The 77-68 was programmed in its most basic form with toggle switches and LEDs. With the microprocessor's operation suspended in "HALT" mode, memory words could be accessed and their contents observed in binary. The word could then be modified directly using an additional 8 binary toggle switches to specify the data required. Once a complete program had been "toggled in" using this method, the "HALT" condition could be removed using another switch and the microprocessor would look for an address at which to start executing the program in the last two words of the address space.

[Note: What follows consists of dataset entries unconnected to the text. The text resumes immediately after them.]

(** *** Vocabulary for the callers *)

(** The title and the description are strings or missing, as the text
    columns of the table are. *)
Definition text_fields (r : row) : bool :=
  match title r, description r with
  | (VNone | VStr _), (VNone | VStr _) => true
  | _, _ => false
  end.

(** [(v or "")] is a string: the value is a string or falsy. *)
Definition lowerable (v : value) : bool :=
  match Py.or_ v (VStr "") with
  | VStr _ => true
  | _ => false
  end.

Definition lowerable_fields (r : row) : bool :=
  lowerable (title r) && lowerable (description r).

(** [(v or "")] for a text field. *)
Definition text_of (v : value) : string :=
  match v with
  | VStr s => s
  | _ => ""
  end.

(** The lowered title or the lowered description contains the name. *)
Definition mentions_text (lower : string -> string) (name : string)
    (ttl desc : value) : bool :=
  contains name (lower (text_of ttl)) || contains name (lower (text_of desc)).

Definition row_mentions (lower : string -> string) (name : string)
    (r : row) : bool :=
  mentions_text lower name (title r) (description r).

(** The same test on the video information of a group. *)
Definition group_mentions (lower : string -> string) (name : string)
    (kv : string * group) : bool :=
  mentions_text lower name (dict_get "title" (video_info (snd kv)))
                (dict_get "description" (video_info (snd kv))).

(** A politician was chosen in the side bar. *)
Definition politician_chosen (main_category sub_category : string) : bool :=
  String.eqb main_category "Speeches of politicians"
  && negb (String.eqb sub_category "Any").

(** The kind of a sort key: numbers, strings and datetimes compare only
    among themselves. *)
Inductive kind : Type := KNum | KStr | KDatetime | KNone.

Definition kind_of (v : value) : kind :=
  match v with
  | VNone => KNone
  | VNum _ => KNum
  | VStr _ => KStr
  | VDatetime _ => KDatetime
  end.

(** The kind of [x['similarity'] or 0]. *)
Definition key_kind (r : row) : kind :=
  kind_of (Py.or_ (similarity r) (VNum 0)).

(** * Properties *)

(** ** The error monad *)

Lemma bind_Ok_inv {A B : Type} (c : res A) (k : A -> res B) (b : B) :
  (x <- c ;; k x) = Ok b -> exists a, c = Ok a /\ k a = Ok b.
Proof.
  destruct c as [a | e]; simpl; intros H.
  - exists a. split; [reflexivity | exact H].
  - discriminate H.
Qed.

Lemma bind_Raise_inv {A B : Type} (c : res A) (k : A -> res B) (e : exn) :
  (x <- c ;; k x) = Raise e ->
  c = Raise e \/ exists a, c = Ok a /\ k a = Raise e.
Proof.
  destruct c as [a | e']; simpl; intros H.
  - right. exists a. split; [reflexivity | exact H].
  - left. injection H as ->. reflexivity.
Qed.

(** ** The threshold re-check *)

Section Recheck.
Variable min_similarity : Q.

(** The comparison is the only operation of the loop that can raise. *)
Lemma passes_threshold_cases (r : row) :
  passes_threshold r min_similarity = Raise TypeError \/
  (malformed_similarity r = false /\
   passes_threshold r min_similarity
     = Ok (accepted_by_recheck min_similarity r)).
Proof.
  unfold passes_threshold, malformed_similarity, numeric_similarity,
    accepted_by_recheck, present_and_ge.
  destruct (similarity r) as [ | q | s | t]; simpl.
  - right. split; reflexivity.
  - right. split; [reflexivity | destruct (Qeq_bool q 0); reflexivity].
  - destruct (String.eqb s ""); simpl; [right; split; reflexivity | now left].
  - now left.
Qed.

Lemma recheck_loop_well_typed (rows acc : list row) :
  forallb (fun r => negb (malformed_similarity r)) rows = true ->
  recheck_loop rows min_similarity acc
    = Ok (acc ++ filter (accepted_by_recheck min_similarity) rows).
Proof.
  revert acc. induction rows as [ | r rows IH]; intros acc Hall; simpl.
  - now rewrite app_nil_r.
  - simpl in Hall. apply andb_true_iff in Hall as [Hr Hrows].
    apply negb_true_iff in Hr.
    destruct (passes_threshold_cases r) as [Hraise | [_ Hok]].
    + exfalso. unfold passes_threshold, malformed_similarity,
        numeric_similarity in *.
      destruct (similarity r) as [ | q | s | t]; simpl in *;
        try discriminate.
      * destruct (Qeq_bool q 0); discriminate.
      * destruct (String.eqb s ""); discriminate.
    + rewrite Hok. simpl.
      destruct (accepted_by_recheck min_similarity r).
      * rewrite IH by exact Hrows. now rewrite <- app_assoc.
      * now apply IH.
Qed.

Lemma recheck_loop_malformed (rows acc : list row) :
  existsb malformed_similarity rows = true ->
  recheck_loop rows min_similarity acc = Raise TypeError.
Proof.
  revert acc. induction rows as [ | r rows IH]; intros acc Hex; simpl.
  - discriminate Hex.
  - destruct (passes_threshold_cases r) as [Hraise | [Hwell Hok]].
    + rewrite Hraise. reflexivity.
    + rewrite Hok. simpl in Hex |- *. rewrite Hwell in Hex. simpl in Hex.
      destruct (accepted_by_recheck min_similarity r); now apply IH.
Qed.
End Recheck.

Lemma numeric_not_malformed (rows : list row) :
  forallb numeric_similarity rows = true ->
  forallb (fun r => negb (malformed_similarity r)) rows = true.
Proof.
  induction rows as [ | r rows IH]; simpl; [reflexivity | ].
  intros H. apply andb_true_iff in H as [Hr Hrows].
  unfold malformed_similarity at 1. rewrite Hr. simpl. now apply IH.
Qed.

(** On rows typed as the query produces them, the function returns the rows
    whose similarity is truthy and at least the threshold, in order. *)
Lemma search_similar_segments_numeric (fetched : list row) (t : Q) :
  forallb numeric_similarity fetched = true ->
  search_similar_segments fetched t
    = Ok (filter (accepted_by_recheck t) fetched).
Proof.
  intros H. unfold search_similar_segments.
  rewrite recheck_loop_well_typed by now apply numeric_not_malformed.
  reflexivity.
Qed.

Lemma truthy_of_positive (q t : Q) :
  (0 < t)%Q -> Qle_bool t q = true -> negb (Qeq_bool q 0) = true.
Proof.
  intros Ht Hle. apply Qle_bool_iff in Hle.
  apply negb_true_iff. destruct (Qeq_bool q 0) eqn:E; [ | reflexivity].
  apply Qeq_bool_iff in E. exfalso. apply (Qlt_irrefl 0).
  apply Qlt_le_trans with t; [exact Ht | ]. rewrite <- E. exact Hle.
Qed.

(** For a positive threshold the re-check is the filter of the
    specification; every accepted row has a similarity that is present and
    at least the threshold. *)
Lemma search_similar_segments_positive_threshold (fetched : list row) (t : Q) :
  (0 < t)%Q ->
  forallb numeric_similarity fetched = true ->
  search_similar_segments fetched t = Ok (filterByThreshold_spec fetched t).
Proof.
  intros Ht H. rewrite search_similar_segments_numeric by exact H.
  f_equal. unfold filterByThreshold_spec. apply filter_ext. intros r.
  unfold accepted_by_recheck, present_and_ge.
  destruct (similarity r) as [ | q | s | u]; simpl;
    rewrite ?andb_false_r; try reflexivity.
  destruct (Qle_bool t q) eqn:E.
  - now rewrite (truthy_of_positive q t Ht E).
  - now rewrite andb_false_r.
Qed.

Lemma no_malformed_similarity (rows : list row) :
  existsb malformed_similarity rows = false ->
  forallb (fun r => negb (malformed_similarity r)) rows = true.
Proof.
  induction rows as [ | r rows IH]; simpl; [reflexivity | ].
  intros H. apply orb_false_iff in H as [Hr Hrows]. rewrite Hr. simpl.
  now apply IH.
Qed.

(** Whatever was fetched, every row of a list that the function returns
    has a similarity that is a number and at least the threshold. *)
Lemma accepted_rows_meet_threshold (fetched accepted : list row) (t : Q) :
  search_similar_segments fetched t = Ok accepted ->
  forall r, In r accepted ->
    exists q, similarity r = VNum q /\ (t <= q)%Q.
Proof.
  intros Hs r Hr. unfold search_similar_segments in Hs.
  destruct (existsb malformed_similarity fetched) eqn:E.
  - rewrite recheck_loop_malformed in Hs by exact E. discriminate Hs.
  - rewrite recheck_loop_well_typed in Hs by now apply no_malformed_similarity.
    injection Hs as <-. simpl in Hr. apply filter_In in Hr as [_ Hacc].
    unfold accepted_by_recheck, present_and_ge in Hacc.
    destruct (similarity r) as [ | q | s | u]; simpl in Hacc;
      rewrite ?andb_false_r in Hacc; try discriminate.
    exists q. split; [reflexivity | ].
    apply andb_true_iff in Hacc as [_ Hle]. now apply Qle_bool_iff.
Qed.

(** The accepted matches are inputs of the kind that the properties of
    [group_results_by_video] below are stated for. *)
Lemma accepted_rows_are_numeric (fetched accepted : list row) (t : Q) :
  search_similar_segments fetched t = Ok accepted ->
  forallb numeric_similarity accepted = true.
Proof.
  intros Hs. apply forallb_forall. intros r Hr.
  destruct (accepted_rows_meet_threshold _ _ _ Hs r Hr) as [q [Hq _]].
  unfold numeric_similarity. now rewrite Hq.
Qed.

This technique, called Direct Memory Access was typical for many early computers using volatile memory that did not retain its contents when the power was switched off. Even early mainframe computers required their operators to "toggle" or "dial" in a bootstrap program by hand to get things going on power-up.

==Capability==
Although 256 words of memory seems extraordinarily small by contemporary standards, when "toggling in" programs by hand it seemed quite adequate. There was ample space to create programs that played music, sent and received morse code, operated data storage to media such as a cassette player and even offered game experiences (though these required significant imagination by the user).

Expanded with additional memory, the 77-68 was quite capable of running software such as the TSC BASIC interpreter and users wrote software that offered a wide range of applications at a time when even word processors were a novelty and spreadsheets were largely unknown.

==User experience and legacy==
For many home computer pioneers, primitive machines like the 77-68 offered a thrill that is hard to describe to a generation that has grown up with technology many times more powerful all around. The sense of being able to construct something from inert basic components, write a program and see a set of components that had been separate "come to life" in concert to do something small but useful was very exciting. This was a time when it was quite possible for a non-specialist to understand every aspect of the computer they had built and machines like the 77-68 offered a generation the chance to own and experiment with one for the first time. While the number of kits sold and constructed and the number of systems still in operation is unknown, one of the systems illustrated in this article is now in the Museum of Computing, Swindon, England.